Woman with Stage 4 cancer has ‘no evidence of disease’ after life-changing transplant

A woman with cancer that spread to her liver is getting a second chance at life after receiving a partial liver transplant from a living donor.

Amy Piccioli told ABC’s Good Morning America doctors have told her she currently has no evidence of the disease three months after she underwent transplant surgery at Northwestern Medicine in Chicago.

“I’m just looking forward to living my life again without cancer being at the forefront of my mind,” she said.

Piccioli, a mom of three, was diagnosed with Stage 4 colorectal cancer in May 2024. At the time, she said she had visited an emergency room near her home in Los Angeles for dehydration and had imaging done, which ended up showing she had a mass in her colon that had spread and caused lesions in her liver.

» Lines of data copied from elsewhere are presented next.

(** The causes the kernel serves: the codes of the privileged architecture. *)
Definition cause_handler (interrupt : bool) (code : Z) : option handler :=
  if interrupt then
    if code =? (if BIOS_SBI then 5 else 1) then Some timer_interrupt
    else if code =? 9 then Some external_interrupt else None
  else if code =? 8 then Some syscall_from_user
  else if code =? 9 then if BIOS_SBI then None else Some s_mode_ecall
  else if code =? 15 then Some store_page_fault
  else if (code =? 5) || (code =? 7) then Some page_unmap else None.

Definition armed s : Prop :=
  interrupt_handler_vector s = cause_handler true <$> seqZ 0 NR_INTERRUPT ∧
  exception_handler_vector s = cause_handler false <$> seqZ 0 NR_EXCEPTION.

Definition is_interrupt (cause : Z) : bool := Z.testbit cause 63.
Definition code_of (cause : Z) : Z := cause mod 256.

Lemma top_bit cause : ctrue (Z.land cause (Z.shiftl 1 63)) = Z.testbit cause 63.
Proof.
  change (Z.shiftl 1 63) with (Z.ones 1 * 2 ^ 63). rewrite land_field by lia.
  rewrite Z.testbit_odd, Z.shiftr_div_pow2 by lia. rewrite <- Z.bit0_odd, Z.bit0_eqb.
  change (2 ^ 1) with 2. pose proof (Z.mod_pos_bound (cause / 2 ^ 63) 2 eq_refl). unfold ctrue.
  destruct (Z.eqb_spec ((cause / 2 ^ 63) mod 2) 1) as [->|]; [done|].
  replace ((cause / 2 ^ 63) mod 2) with 0 by lia. done.
Qed.

Lemma served_nth i n code :
  0 ≤ code < n → znth (cause_handler i <$> seqZ 0 n) code = Some (cause_handler i code).
Proof.
  intros Hc. unfold znth. rewrite decide_True by lia. rewrite list_lookup_fmap.
  rewrite lookup_seqZ_lt by lia. cbn. do 2 f_equal. lia.
Qed.

Definition refused (cause : Z) : Z :=
  if (if is_interrupt cause then 13 else 17) <=? code_of cause then -1 else 1.

Lemma trap_run cause s :
  armed s →
  trap cause s =
    if (if is_interrupt cause then 13 else 17) <=? code_of cause then Ret ((-1, Returned), s)
    else match cause_handler (is_interrupt cause) (code_of cause) with
         | None => Ret ((1, Returned), s)
         | Some h => (f ← call_handler h; mret (0, f)) s
         end.
Proof.
  intros [Hi He]. unfold trap. rewrite top_bit. fold (is_interrupt cause).
  change 0xff with (Z.ones 8). rewrite Z.land_ones by lia. change (cause mod 2 ^ 8) with (code_of cause).
  mstep (eq_refl : gets (if is_interrupt cause then interrupt_handler_vector
    else exception_handler_vector) s = Ret ((if is_interrupt cause then interrupt_handler_vector
    else exception_handler_vector) s, s)).
  assert (0 ≤ code_of cause) by (apply Z.mod_pos_bound; lia).
  destruct (is_interrupt cause); unfold NR_INTERRUPT, NR_EXCEPTION in *.
  - destruct (Z.leb_spec 13 (code_of cause)); [done|]. rewrite Hi, served_nth by lia.
    by destruct (cause_handler true (code_of cause)).
  - destruct (Z.leb_spec 17 (code_of cause)); [done|]. rewrite He, served_nth by lia.
    by destruct (cause_handler false (code_of cause)).
Qed.

(** [trap_init] changes only the tables of handlers, and with the tables it makes a trap
    runs the handler of its cause: the timer, external interrupts, system calls, stores to
    present pages and the two access faults; any other code of the tables is refused with 1
    and any code past them with -1, without a change of the state. *)
Theorem trap_init_dispatch s0 :
  ∃ s1, trap_init s0 = Ret (tt, s1) ∧ kern s1 = kern s0 ∧ csr s1 = csr s0 ∧
    m_tab s1 = m_tab s0 ∧ m_plic s1 = m_plic s0 ∧ armed s1 ∧
    ∀ cause s, interrupt_handler_vector s = interrupt_handler_vector s1 →
      exception_handler_vector s = exception_handler_vector s1 →
      trap cause s =
        if (if is_interrupt cause then 13 else 17) <=? code_of cause then Ret ((-1, Returned), s)
        else match cause_handler (is_interrupt cause) (code_of cause) with
             | None => Ret ((1, Returned), s)
             | Some h => (f ← call_handler h; mret (0, f)) s
             end.
Proof.
  exists (set_evec (cause_handler false <$> seqZ 0 NR_EXCEPTION)
    (set_ivec (cause_handler true <$> seqZ 0 NR_INTERRUPT) s0)).
  split; [|split_and!; try done].
  { unfold trap_init, cause_handler. by destruct BIOS_SBI. }
  intros cause s Hi He. by apply trap_run.
Qed.
End dispatch.

(** ** Traps from the kernel *)

Section kernel_traps.
Context {F : Type} `{SysEnv F} `{VmEnv} `{ProcEnv} `{ExecFrame} `{!TrapEnv F}.
Implicit Types (s : machine F) (k : kernel F).

(** What is left when the handler is back, maybe on another day and after other traps. *)
Lemma kernel_trap_end_run pc v s :
  cpu_here (kern s) →
  kernel_trap_end 0 pc v s = Ret (tt, put_sstatus v (set_csr (set_sepc (u64 pc) (csr s)) s)).
Proof.
  intros Hc. unfold kernel_trap_end. cbn [negb mwhen Z.eqb].
  mstep (eq_refl : (mret tt : M (machine F) unit) s = Ret (tt, s)).
  mstep (eq_refl : w_sepc pc s = Ret (tt, set_csr (set_sepc (u64 pc) (csr s)) s)).
  by apply w_sstatus_run.
Qed.

Lemma kernel_trap_run s :
  cpu_here (kern s) →
  kernel_trap s =
    ('(res, f) ← trap (scause (csr s));
     match f with
     | Returned => kernel_trap_end res (sepc (csr s)) (sstatus s);; mret KReturned
     | Away => mret (KSuspended (sepc (csr s)) (sstatus s))
     | Gone => mret KGone
     end) s.
Proof.
  intros Hc. unfold kernel_trap. mstep (r_sstatus_run s Hc).
  mstep (eq_refl : r_sepc s = Ret (sepc (csr s), s)).
  by mstep (eq_refl : r_scause s = Ret (scause (csr s), s)).
Qed.

Lemma kernel_trap_back s s1 :
  cpu_here (kern s) → 0 ≤ sepc (csr s) < 2 ^ 64 →
  trap (scause (csr s)) s = Ret ((0, Returned), s1) → cpu_here (kern s1) →
  kernel_trap s =
    Ret (KReturned, put_sstatus (sstatus s) (set_csr (set_sepc (sepc (csr s)) (csr s1)) s1)).
Proof.
  intros Hc Hpc Et Hc1. rewrite kernel_trap_run by done. rewrite (mbind_Ret _ _ _ _ _ Et).
  cbv beta iota. mstep (kernel_trap_end_run (sepc (csr s)) (sstatus s) s1 Hc1).
  by rewrite u64_small.
Qed.

(** [s2] is [s1] with the program counter and the status register of [s] and nothing else
    changed. *)
Record back_in s s1 s2 : Prop := {
  bi_pc : sepc (csr s2) = sepc (csr s);
  bi_status : sstatus s2 = sstatus s;
  bi_kern : kern s2 = with_intr (ctrue (Z.land (sstatus s) SSTATUS_SIE)) (kern s1);
  bi_csr : scause (csr s2) = scause (csr s1) ∧ stval (csr s2) = stval (csr s1) ∧
    stvec (csr s2) = stvec (csr s1) ∧ satp (csr s2) = satp (csr s1) ∧ sip (csr s2) = sip (csr s1);
  bi_handlers : interrupt_handler_vector s2 = interrupt_handler_vector s1 ∧
    exception_handler_vector s2 = exception_handler_vector s1;
  bi_devices : m_tab s2 = m_tab s1 ∧ m_plic s2 = m_plic s1
}.

Lemma put_back s s1 :
  cpu_here (kern s1) →
  back_in s s1 (put_sstatus (sstatus s) (set_csr (set_sepc (sepc (csr s)) (csr s1)) s1)).
Proof. intros Hc. split; try done. by apply sstatus_put. Qed.

(** C14: A trap taken in the kernel is invisible to the code it interrupts.  If the handler
    of its cause returns ([s1] is what it left), [kernel_trap] returns with the program
    counter and the status register (the interrupt enable with it) of its start and changes
    nothing else of [s1].  If the handler gives up the CPU, [kernel_trap] is suspended, and
    whenever it goes on, in whatever state [s2] other processes, handlers and traps have left
    the machine, the interrupted code gets its program counter and status register back too,
    and nothing else of [s2] changes.  A cause without a handler panics, and a handler that
    ends the process does not come back.  Condition: the CPU has its structure. *)
Theorem kernel_trap_transparent s res f s1 :
  cpu_here (kern s) → 0 ≤ sepc (csr s) < 2 ^ 64 →
  trap (scause (csr s)) s = Ret ((res, f), s1) → (f = Returned → cpu_here (kern s1)) →
  match f with
  | Returned =>
      if res =? 0 then ∃ s2, kernel_trap s = Ret (KReturned, s2) ∧ back_in s s1 s2
      else kernel_trap s = Panic
  | Away =>
      ∃ pc v, kernel_trap s = Ret (KSuspended pc v, s1) ∧
        ∀ s2, cpu_here (kern s2) →
          ∃ s3, kernel_trap_resume pc v s2 = Ret (tt, s3) ∧ back_in s s2 s3
  | Gone => kernel_trap s = Ret (KGone, s1)
  end.
Proof.
  intros Hc Hpc Et Hc1. destruct f.
  - destruct (Z.eqb_spec res 0) as [->|Hr].
    + specialize (Hc1 eq_refl). eexists. split; [by apply kernel_trap_back|by apply put_back].
    + rewrite kernel_trap_run by done. rewrite (mbind_Ret _ _ _ _ _ Et). cbv beta iota.
      unfold kernel_trap_end. apply Z.eqb_neq in Hr. by rewrite Hr.
  - eexists _, _. split; [rewrite kernel_trap_run by done; by rewrite (mbind_Ret _ _ _ _ _ Et)|].
    intros s2 Hc2. eexists. split; [by apply kernel_trap_end_run|]. rewrite u64_small by done.
    by apply put_back.
  - rewrite kernel_trap_run by done. by rewrite (mbind_Ret _ _ _ _ _ Et).
Qed.

(** The handler of calls from supervisor mode steps over the call, and the end of
    [kernel_trap] steps back onto it: the call repeats for ever. *)
Theorem s_mode_ecall_repeats s :
  BIOS_SBI = false → armed s → cpu_here (kern s) → 0 ≤ sepc (csr s) < 2 ^ 64 →
  scause (csr s) = ENVIRONMENT_CALL_FROM_S_MODE →
  ∃ s2, kernel_trap s = Ret (KReturned, s2) ∧ sepc (csr s2) = sepc (csr s).
Proof.
  intros Hb Ha Hc Hpc Hs. set (s1 := set_csr (set_sepc (u64 (sepc (csr s) + 4)) (csr s)) s).
  assert (trap (scause (csr s)) s = Ret ((0, Returned), s1)) as Et.
  { rewrite Hs, trap_run by done. cbn. by rewrite Hb. }
  eexists. split; [by apply kernel_trap_back|done].
Qed.
End kernel_traps.

(** ** Traps from user mode *)

Section user_traps.
Context {F : Type} `{SysEnv F} `{VmEnv} `{ProcEnv} `{ExecFrame} `{!TrapEnv F}.
Implicit Types (s : machine F) (k : kernel F).

(** The process [x] runs with the trapframe [t]. *)
Record user_runs k (x : proc) (t : trapframe) : Prop := {
  ur_cpu : cpu_ok k;
  ur_proc : procs k !! cur k = Some x;
  ur_frame : tframes k !! p_trapframe x = Some t
}.

Definition peek s : machine F := set_kern (peeked (kern s)) s.

Lemma on_kern_myproc s : cpu_ok (kern s) → on_kern myproc s = Ret (cur (kern s), peek s).
Proof. intros Hc. by apply on_kern_run, myproc_run. Qed.
Lemma on_kern_get_proc s p x :
  procs (kern s) !! p = Some x → on_kern (get_proc p) s = Ret (x, s).
Proof. intros Hp. rewrite (on_kern_run _ s x (kern s)) by (by apply get_proc_run). by destruct s. Qed.
Lemma on_kern_trapframe_of s p x t :
  procs (kern s) !! p = Some x → tframes (kern s) !! p_trapframe x = Some t →
  on_kern (trapframe_of p) s = Ret (t, s).
Proof.
  intros Hp Ht. rewrite (on_kern_run _ s t (kern s)) by (by eapply trapframe_of_run). by destruct s.
Qed.

Definition put_frame (a : Z) (t : trapframe) k : kernel F := set_tframes (<[a := t]> (tframes k)) k.

Lemma on_kern_upd_trapframe s p x t f :
  procs (kern s) !! p = Some x → tframes (kern s) !! p_trapframe x = Some t →
  on_kern (upd_trapframe p f) s = Ret (tt, set_kern (put_frame (p_trapframe x) (f t) (kern s)) s).
Proof. intros Hp Ht. apply on_kern_run. by apply upd_trapframe_run. Qed.

(** The machine when a trap from user mode looks for its handler. *)
Definition entered_trap s (x : proc) (t : trapframe) : machine F :=
  set_kern (put_frame (p_trapframe x) (set_epc (sepc (csr s)) t) (peeked (kern s)))
    (set_csr (set_stvec (u64 kernelvec) (csr s)) s).

Lemma entered_runs s x t :
  user_runs (kern s) x t →
  user_runs (kern (entered_trap s x t)) x (set_epc (sepc (csr s)) t).
Proof.
  intros [Hc Hp Ht]. split; [by apply (peeked_ok (kern s))|done|]. apply lookup_insert_eq.
Qed.

Lemma user_trap_run s x t :
  user_runs (kern s) x t →
  user_trap s =
    ('(res, f) ← trap (scause (csr s));
     match f with
     | Returned => user_trap_end (cur (kern s)) res
     | _ => mret (Left f)
     end) (entered_trap s x t).
Proof.
  intros [Hc Hp Ht]. unfold user_trap.
  mstep (eq_refl : r_scause s = Ret (scause (csr s), s)).
  set (s1 := set_csr (set_stvec (u64 kernelvec) (csr s)) s).
  mstep (eq_refl : w_stvec kernelvec s = Ret (tt, s1)).
  mstep (on_kern_myproc s1 Hc).
  mstep (eq_refl : r_sepc (peek s1) = Ret (sepc (csr s), peek s1)).
  mstep (on_kern_upd_trapframe (peek s1) (cur (kern s)) x t (set_epc (sepc (csr s))) Hp Ht).
  reflexivity.
Qed.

“I had no symptoms of colon cancer, nothing,” Piccioli said of her health prior to her emergency room visit, noting that she had no family history of the disease. “For this to happen was just such a shock to me, because I am so cognizant of changes in my body.”

In the United States, colorectal cancer is the third-leading cause of cancer-related deaths in men and the fourth-leading cause in women, according to the American Cancer Society. It is the second-most common cause of cancer deaths when numbers for men and women are combined.

Piccioli said she underwent multiple rounds of chemotherapy and started immunotherapy medication but also consulted with her doctors about the possibility of getting a liver transplant. She was later referred to Northwestern Medicine, which has one of the only programs in the U.S. with a liver transplant program specifically for people with colorectal cancer that has spread to the liver.